I’m working with two of my colleagues – Will and Richard – who have blogged about this already. Will recently discussed the reputation management system, as did Richard. Richard’s entire blog is about the development of the site, plus the Evolution Megalab which is strongly linked.
Our job is to specify, develop and test the Biodiversity Observatory site. The tagline is that it’s a social networking site for Natural History. The aim is to draw in people who are interested in – say – the butterflies in their garden – and connect them up with a learning community, some appropriate resources, and the expert society for the area.

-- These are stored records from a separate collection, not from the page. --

(** * Shamir secret sharing over Z/pZ: the GMP demo programs

    Shallow embedding of [src/main.cpp] (per-participant share evaluation)
    and of its sibling [src/unnamed/part_000] (batch share evaluation), and
    the properties of the sharing / reconstruction pipeline.

    GMP integers ([mpz_t]) are unbounded, so they are modelled by [Z].
    Arrays ([mpz_t*], [std::vector<mpz_t>]) are lists; a cell is read with
    [l !!! i] and written with [<[i:=v]> l].  An access outside the array
    is undefined in the source; the statements below keep the indices in
    range.  The [int] loop counters only range over [0 .. k], so they are
    modelled by [nat]; a loop whose bound is not positive runs no
    iteration. *)

From Stdlib Require Import ZArith Znumtheory Zcong Lia.
From stdpp Require Import base list.

#[local] Open Scope Z_scope.

(** ** The GMP primitives used by the programs *)

Module GMP.

(** [mpz_pow_ui (rop, base, exp)]: [rop = base^exp], with [0^0 = 1]. *)
Definition mpz_pow_ui (base : Z) (exp : nat) : Z := base ^ Z.of_nat exp.

(** [mpz_invert (rop, op1, op2)] returns a status and leaves a value in
    [rop].  When the inverse of [op1] modulo [op2] exists the status is
    non-zero and [0 <= rop < |op2|]; otherwise the status is zero and GMP
    documents [rop] as undefined: the library returns before writing, so
    [rop] keeps the value it had on entry. *)
Definition mpz_invert (rop op1 op2 : Z) : bool * Z :=
  if Z.gcd op1 op2 =? 1
  then (true, Z.invmod op1 (Z.abs op2))
  else (false, rop).

(** [mpz_mod (r, n, d)]: [r = n mod |d|], always non-negative; a zero
    divisor raises GMP's division-by-zero exception (no value). *)
Definition mpz_mod (n d : Z) : option Z :=
  if d =? 0 then None else Some (n mod Z.abs d).

(** [mpz_setbit (rop, bit_index)]. *)
Definition mpz_setbit (rop : Z) (bit_index : nat) : Z :=
  Z.lor rop (Z.shiftl 1 (Z.of_nat bit_index)).

(** The random state.  The generator itself (a Mersenne twister seeded
    with the wall clock) is outside the program: a state is the sequence
    of raw numbers it is still going to produce, and a position. *)
Record gmp_randstate := RandState { raw : nat -> Z; pos : nat }.

Definition next_raw (st : gmp_randstate) : Z * gmp_randstate :=
  (raw st (pos st), RandState (raw st) (S (pos st))).

(** [mpz_urandomm (rop, state, n)]: a number in [0 .. n-1]. *)
Definition mpz_urandomm (st : gmp_randstate) (n : Z) : Z * gmp_randstate :=
  let '(r, st') := next_raw st in (r mod n, st').

(** [mpz_urandomb (rop, state, n)]: a number in [0 .. 2^n - 1]. *)
Definition mpz_urandomb (st : gmp_randstate) (n : nat) : Z * gmp_randstate :=
  let '(r, st') := next_raw st in (r mod 2 ^ Z.of_nat n, st').

(** [mpz_nextprime (rop, op)]: the next prime greater than [op].  GMP
    steps through the candidates above [op] and keeps the first one that
    passes its primality test; the test is modelled by trial division
    and the unbounded loop by a search with [fuel] candidates. *)
Fixpoint no_divisor_from (fuel : nat) (d n : Z) : bool :=
  match fuel with
  | O => false
  | S fuel =>
      if n <? d * d then true
      else if n mod d =? 0 then false
      else no_divisor_from fuel (d + 1) n
  end.

Definition is_prime (n : Z) : bool :=
  (1 <? n) && no_divisor_from (Z.to_nat (Z.sqrt n)) 2 n.

Fixpoint nextprime_search (fuel : nat) (n : Z) : option Z :=
  match fuel with
  | O => None
  | S fuel => if is_prime (n + 1) then Some (n + 1)
              else nextprime_search fuel (n + 1)
  end.

Definition mpz_nextprime (fuel : nat) (op : Z) : option Z :=
  if op <? 2 then Some 2 else nextprime_search fuel op.

End GMP.

Import GMP.

(** ** [src/main.cpp] *)

Definition BITSTRENGTH : nat := 14.

(** [generate_prime (num, bit_strength, gmpRandState)]: a random number of
    [bit_strength] bits, made odd, then moved to the next prime. *)
Definition generate_prime (fuel : nat) (bit_strength : nat) (st : gmp_randstate)
    : option (Z * gmp_randstate) :=
  let '(num, st) := mpz_urandomb st bit_strength in
  let num := mpz_setbit num 0 in
  match mpz_nextprime fuel num with
  | Some num => Some (num, st)
  | None => None
  end.

(** [generate_secret]: a random secret within the range [[0, prime)]. *)
Definition generate_secret (prime : Z) (st : gmp_randstate) : Z * gmp_randstate :=
  mpz_urandomm st prime.

(** [generate_coefficients]: cells [0 .. change-2] receive random field
    elements, cell [change-1] receives the secret.  (With [change = 0] the
    source writes cell [-1]; the specification has a threshold of at least 1.) *)
Definition generate_coefficients (coefficients : list Z) (prime : Z)
    (change : nat) (secret : Z) (st : gmp_randstate) : list Z * gmp_randstate :=
  let '(coefficients, st) :=
    fold_left (fun '(cs, st) i =>
                 let '(c, st') := mpz_urandomm st prime in (<[i := c]> cs, st'))
              (seq 0 (change - 1)) (coefficients, st) in
  (<[(change - 1)%nat := secret]> coefficients, st).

It’s a really interesting project. It’ll be big, too. With my professional hat on, there’s the social networking side, and the intersection of informal and formal learning. The mass audience will be very much learning-for-fun people, but there will be two OU courses to link up with it: a short level 1 course on Neighbourhood Nature, and bigger second-level course on biodiversity. And there’s the chance to play a small, indirect role in helping to save the planet, which is always a nice to have thing on a project.
Today I was talking to Richard about what we should use as the platform for the site. We’ve ruled out building it from scratch (the timetable is too short), and even building it in a framework like Symfony would be a huge job. We want something open, and we strongly prefer PHP. We are probably going to go for a more full-featured open source project that does most of what we want out of the box, and as Richard says, we are looking at Elgg very closely at the moment. We’re also considering things like Drupal or WordPress, or CMSes like e107 and Joomla! (which! reminds! me! of! Yahoo! coverage! in! The! Register!). And even Moodle, but that’s looking very unlikely.
So it’s interesting that today saw the announcement of two new offerings that could be relevant.
The first is Google Sites, which seems at a glance to be yet-another site-building-site, but has Google momentum and some of the Google Nature so isn’t to be dismissed entirely out of hand.
The second is Wikia has released some of its social networking tools, which sit inside Mediawiki, the wiki software behind Wikipedia and a host of other community-edited sites.